As of February, delivery made up about 14% of Bloomin’s business. And executives have said it has the potential to be about 25%. Bloomin’ also owns Carrabba’s Italian Grill, Bonefish Grill and Fleming’s Prime Steakhouse and Wine Bar. The DoorDash deal will include 200 Carrabba’s by the end of October. 

 “To us, this partnership proves the value of our marketplace, offering an efficient marketing channel, whether for pickup or delivery, for Bloomin’ Brands’ favorite menu items across 670 locations,” said Toby Espinosa, VP of business development at DoorDash in a statement. 

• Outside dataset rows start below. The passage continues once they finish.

(* src/dwarf/source_lookup_impl.inc:1958-2126 evaluate_register_piece_value *)
Definition evaluate_register_piece_value (expression : list byte) (register_value : Z -> res Z)
    (type : LocalValueType) : res (list byte) :=
  pieces ←
    (if vt_byte_size type =? 4 then
       _ ← throw_if (negb (proven_union type))
             (Exn RuntimeError "4-byte register value requires the compiler-proven signed/unsigned union shape");
       fst (union_pieces expression 0)
     else if vt_byte_size type =? 16 then
       _ ← throw_if (bool_decide (vt_kind type <> KStructure))
             (Exn RuntimeError "16-byte register-piece local requires the proven structure shape");
       fst (wide_pieces expression 0)
     else if vt_byte_size type =? 8 then
       _ ← throw_if (negb (proven_structure type) && negb (proven_array type))
             (Exn RuntimeError
                "8-byte register-piece local requires the compiler-proven two-int32 structure/array shape");
       fst (pair_pieces expression 0)
     else
       runtime_error
         "register-piece local is outside the proven 4-byte union, 8-byte, or 16-byte typed-value shapes");
  store_pieces register_value pieces.

(** The value of the register an operation names, among those a frame has. *)
Definition register_owner (op : Z) (registers : list (Z * Z)) (msg : string) : res Z :=
  match List.find (fun entry => fst entry =? op) registers with
  | Some (_, value) => Ok value
  | None => runtime_error msg
  end.

Definition is_integer_or_pointer (kind : LocalValueKind) : bool :=
  match kind with KInteger | KPointer => true | _ => false end.

Definition is_aggregate (kind : LocalValueKind) : bool :=
  match kind with KStructure | KArray | KUnion => true | _ => false end.

(** ** Variables of a unit ([src/dwarf/source_lookup_impl.inc])

    What the inspections of a process, of a core and of an inline call share: the
    subprogram of an address in a unit, the variable of a name that is in scope there, and
    the location and the type of the variable.  The inspections differ in the texts of the
    exceptions they throw, which are arguments here. *)

(* src/dwarf/source_lookup_impl.inc:46-46 kDwAtLocation *)
Definition kDwAtLocation : Z := 0x02.
(* src/dwarf/source_lookup_impl.inc:60-60 kDwAtFrameBase *)
Definition kDwAtFrameBase : Z := 0x40.

(** The address of the first root entry that has one. *)
(* src/dwarf/source_lookup_impl.inc:2548-2556 inspect_unit *)
Fixpoint unit_low_pc (dies : list Die) : Z :=
  match dies with
  | [] => 0
  | die :: dies =>
    match die_parent die, attribute die kDwAtLowPc with
    | None, Some low_pc => if av_form low_pc =? kDwFormAddr then av_number low_pc else unit_low_pc dies
    | _, _ => unit_low_pc dies
    end
  end.

(** The one subprogram of the entries from [index] on that contains the address. *)
(* src/dwarf/source_lookup_impl.inc:2558-2565 inspect_unit *)
Fixpoint subprogram_from (multiple : string) (virtual_pc : Z) (index : nat) (rest : list Die) (found : option nat)
    : res (option nat) :=
  match rest with
  | [] => Ok found
  | die :: rest =>
    contains ← (if die_tag die =? kDwTagSubprogram then die_contains_pc die virtual_pc else Ok false);
    if negb contains then subprogram_from multiple virtual_pc (S index) rest found
    else
      _ ← throw_if (bool_decide (is_Some found)) (Exn RuntimeError multiple);
      subprogram_from multiple virtual_pc (S index) rest (Some index)
  end.

Definition is_value_tag (die : Die) : bool := (die_tag die =? kDwTagVariable) || (die_tag die =? kDwTagFormalParameter).

(** The deepest of the variables of a name from [index] on.  [scope] gives the depth of a
    variable that is in scope; the flag is set by [note] for what the message needs when no
    variable is. *)
(* src/dwarf/source_lookup_impl.inc:2568-2593 inspect_unit *)
Fixpoint value_from (dies : list Die) (ambiguous name : string) (scope : nat -> res (option Z))
    (note : nat -> option Z -> res bool) (index : nat) (rest : list Die) (best : option (nat * Z)) (flag : bool)
    : res (option (nat * Z) * bool) :=
  match rest with
  | [] => Ok (best, flag)
  | die :: rest =>
    let continue_ := value_from dies ambiguous name scope note (S index) rest in
    if negb (is_value_tag die) then continue_ best flag
    else
      die_name ← attribute_with_abstract_origin dies index kDwAtName;
      if negb (bool_decide (av_text <$> die_name = Some name)) then continue_ best flag
      else
        depth ← scope index;
        noted ← note index depth;
        let flag := flag || noted in
        match depth, best with
        | None, _ => continue_ best flag
        | Some depth, None => continue_ (Some (index, depth)) flag
        | Some depth, Some (_, best_depth) =>
          if best_depth <? depth then continue_ (Some (index, depth)) flag
          else
            _ ← throw_if (depth =? best_depth) (Exn RuntimeError (ambiguous +:+ name));
            continue_ best flag
        end
  end.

As part of the deal, Outback will give away up to 10,000 steaks per day for the first five days of partnership when ordered through DoorDash’s website.  

Bloomin’ is betting these orders won’t eat into their existing delivery orders. 

“Over the past two years, we’ve been developing our own in-house delivery platform while simultaneously testing with third-party companies to fulfill our strategy of omnichannel access,” said a Bloomin’ spokesperson. 

“We have learned the frequency and behaviors of our off-premises consumers and our research and results suggest this [customer who orders from third-party delivery] is a different type of customer with distinct purchasing patterns. Having our food available where, when, and how our customers want it is key to becoming a consumer-centric, agile company of restaurants.”